Goal of the exercise |
Below is a listing; restate from it, character for character, the lines beginning at the line holding "let score := 60 in" and ending at the line holding "(** **** Aggregation *)", both included.
BEGIN Exercise data
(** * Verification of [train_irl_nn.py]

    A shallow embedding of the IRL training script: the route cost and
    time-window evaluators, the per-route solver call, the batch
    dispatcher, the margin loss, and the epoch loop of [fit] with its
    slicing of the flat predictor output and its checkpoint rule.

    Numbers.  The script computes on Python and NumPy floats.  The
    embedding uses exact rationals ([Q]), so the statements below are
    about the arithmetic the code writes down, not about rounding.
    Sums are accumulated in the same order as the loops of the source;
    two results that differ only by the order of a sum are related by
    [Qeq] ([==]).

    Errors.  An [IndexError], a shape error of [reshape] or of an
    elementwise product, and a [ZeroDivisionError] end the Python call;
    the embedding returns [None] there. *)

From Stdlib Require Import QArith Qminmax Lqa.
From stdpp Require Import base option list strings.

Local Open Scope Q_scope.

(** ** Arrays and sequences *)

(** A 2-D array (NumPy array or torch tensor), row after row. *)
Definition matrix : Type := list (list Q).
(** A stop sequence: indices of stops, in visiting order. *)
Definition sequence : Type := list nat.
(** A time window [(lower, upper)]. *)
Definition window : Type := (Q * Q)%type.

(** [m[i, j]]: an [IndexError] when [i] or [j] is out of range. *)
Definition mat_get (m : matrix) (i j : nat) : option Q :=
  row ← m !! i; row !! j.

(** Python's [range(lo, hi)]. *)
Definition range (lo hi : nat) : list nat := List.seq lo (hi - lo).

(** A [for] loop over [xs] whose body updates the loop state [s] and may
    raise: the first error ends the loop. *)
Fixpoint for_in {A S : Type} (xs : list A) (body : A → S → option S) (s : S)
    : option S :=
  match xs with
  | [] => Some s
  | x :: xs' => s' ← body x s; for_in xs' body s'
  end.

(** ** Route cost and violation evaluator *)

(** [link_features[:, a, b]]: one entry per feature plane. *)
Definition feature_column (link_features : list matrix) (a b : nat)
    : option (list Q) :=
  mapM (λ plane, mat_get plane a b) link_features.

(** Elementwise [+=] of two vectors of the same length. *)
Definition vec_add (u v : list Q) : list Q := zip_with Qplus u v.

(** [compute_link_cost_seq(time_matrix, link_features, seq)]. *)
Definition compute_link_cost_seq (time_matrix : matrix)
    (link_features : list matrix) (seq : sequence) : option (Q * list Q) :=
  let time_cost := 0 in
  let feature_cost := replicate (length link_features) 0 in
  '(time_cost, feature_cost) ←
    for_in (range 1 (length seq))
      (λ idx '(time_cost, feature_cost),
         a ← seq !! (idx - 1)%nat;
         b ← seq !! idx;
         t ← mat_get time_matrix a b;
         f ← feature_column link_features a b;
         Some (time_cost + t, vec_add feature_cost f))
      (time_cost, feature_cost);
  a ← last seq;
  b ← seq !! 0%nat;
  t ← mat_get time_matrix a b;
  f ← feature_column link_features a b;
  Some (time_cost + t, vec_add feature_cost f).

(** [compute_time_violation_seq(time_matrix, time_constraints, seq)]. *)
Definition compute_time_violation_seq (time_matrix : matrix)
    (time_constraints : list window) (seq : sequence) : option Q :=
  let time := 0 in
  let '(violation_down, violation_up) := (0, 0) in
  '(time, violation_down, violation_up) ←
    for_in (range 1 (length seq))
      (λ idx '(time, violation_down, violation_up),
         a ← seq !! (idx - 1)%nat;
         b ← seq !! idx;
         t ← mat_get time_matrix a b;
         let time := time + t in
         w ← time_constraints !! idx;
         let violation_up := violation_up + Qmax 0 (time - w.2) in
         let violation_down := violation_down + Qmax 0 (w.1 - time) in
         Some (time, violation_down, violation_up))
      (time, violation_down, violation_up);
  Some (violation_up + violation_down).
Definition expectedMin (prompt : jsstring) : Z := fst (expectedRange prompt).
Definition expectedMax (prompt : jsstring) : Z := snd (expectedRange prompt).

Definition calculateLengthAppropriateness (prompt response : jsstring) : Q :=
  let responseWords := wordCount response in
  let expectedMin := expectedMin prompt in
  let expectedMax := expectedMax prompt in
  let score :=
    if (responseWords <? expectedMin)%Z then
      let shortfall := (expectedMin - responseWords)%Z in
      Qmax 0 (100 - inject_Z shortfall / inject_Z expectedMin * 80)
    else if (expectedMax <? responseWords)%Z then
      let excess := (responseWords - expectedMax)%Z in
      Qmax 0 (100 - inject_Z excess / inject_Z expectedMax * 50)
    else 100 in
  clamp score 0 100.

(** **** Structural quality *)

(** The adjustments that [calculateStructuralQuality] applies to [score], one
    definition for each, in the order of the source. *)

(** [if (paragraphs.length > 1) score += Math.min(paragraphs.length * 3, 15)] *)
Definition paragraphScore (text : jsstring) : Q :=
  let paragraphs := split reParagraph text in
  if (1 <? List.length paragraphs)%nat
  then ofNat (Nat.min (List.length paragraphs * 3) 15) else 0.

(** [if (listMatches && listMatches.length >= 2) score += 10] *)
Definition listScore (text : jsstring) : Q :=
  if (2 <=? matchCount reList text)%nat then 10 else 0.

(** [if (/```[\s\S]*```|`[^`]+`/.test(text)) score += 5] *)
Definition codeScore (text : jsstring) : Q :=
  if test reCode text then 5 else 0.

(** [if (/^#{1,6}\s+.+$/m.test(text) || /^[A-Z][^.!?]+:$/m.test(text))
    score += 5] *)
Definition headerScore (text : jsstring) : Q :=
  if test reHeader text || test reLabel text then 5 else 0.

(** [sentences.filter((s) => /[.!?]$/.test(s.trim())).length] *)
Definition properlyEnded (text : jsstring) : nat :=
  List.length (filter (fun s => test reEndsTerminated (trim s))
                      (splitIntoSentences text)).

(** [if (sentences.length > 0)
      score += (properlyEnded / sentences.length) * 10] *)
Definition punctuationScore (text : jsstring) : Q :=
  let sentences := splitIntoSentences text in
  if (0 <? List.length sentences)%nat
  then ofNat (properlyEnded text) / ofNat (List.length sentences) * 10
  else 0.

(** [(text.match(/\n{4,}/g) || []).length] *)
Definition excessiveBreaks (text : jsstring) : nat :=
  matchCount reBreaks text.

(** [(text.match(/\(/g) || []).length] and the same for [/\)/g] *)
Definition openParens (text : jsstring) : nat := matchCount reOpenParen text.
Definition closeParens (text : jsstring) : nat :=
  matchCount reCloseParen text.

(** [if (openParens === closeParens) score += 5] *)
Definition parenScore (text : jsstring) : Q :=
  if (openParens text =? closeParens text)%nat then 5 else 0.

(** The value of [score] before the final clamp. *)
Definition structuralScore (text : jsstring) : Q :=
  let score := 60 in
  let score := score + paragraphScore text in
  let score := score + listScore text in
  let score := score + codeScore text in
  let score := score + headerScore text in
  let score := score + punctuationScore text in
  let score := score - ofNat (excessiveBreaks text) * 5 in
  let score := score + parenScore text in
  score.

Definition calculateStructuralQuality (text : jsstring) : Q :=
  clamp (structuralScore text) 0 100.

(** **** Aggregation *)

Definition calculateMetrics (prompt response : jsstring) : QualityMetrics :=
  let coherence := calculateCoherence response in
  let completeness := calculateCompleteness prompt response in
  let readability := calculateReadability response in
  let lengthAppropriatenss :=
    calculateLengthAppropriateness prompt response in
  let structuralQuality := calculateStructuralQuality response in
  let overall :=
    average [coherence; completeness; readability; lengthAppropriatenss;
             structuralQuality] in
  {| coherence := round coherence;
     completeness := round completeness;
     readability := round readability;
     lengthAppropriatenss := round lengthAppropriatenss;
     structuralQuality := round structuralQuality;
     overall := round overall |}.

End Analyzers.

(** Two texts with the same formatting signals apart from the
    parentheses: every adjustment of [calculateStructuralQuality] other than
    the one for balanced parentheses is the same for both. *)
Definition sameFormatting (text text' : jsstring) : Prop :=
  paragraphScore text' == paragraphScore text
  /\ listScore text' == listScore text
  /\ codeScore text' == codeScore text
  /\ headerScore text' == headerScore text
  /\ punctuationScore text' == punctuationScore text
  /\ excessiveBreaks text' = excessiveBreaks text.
END Exercise data
Worked solution |
  let score := 60 in
  let score := score + paragraphScore text in
  let score := score + listScore text in
  let score := score + codeScore text in
  let score := score + headerScore text in
  let score := score + punctuationScore text in
  let score := score - ofNat (excessiveBreaks text) * 5 in
  let score := score + parenScore text in
  score.

Definition calculateStructuralQuality (text : jsstring) : Q :=
  clamp (structuralScore text) 0 100.

(** **** Aggregation *)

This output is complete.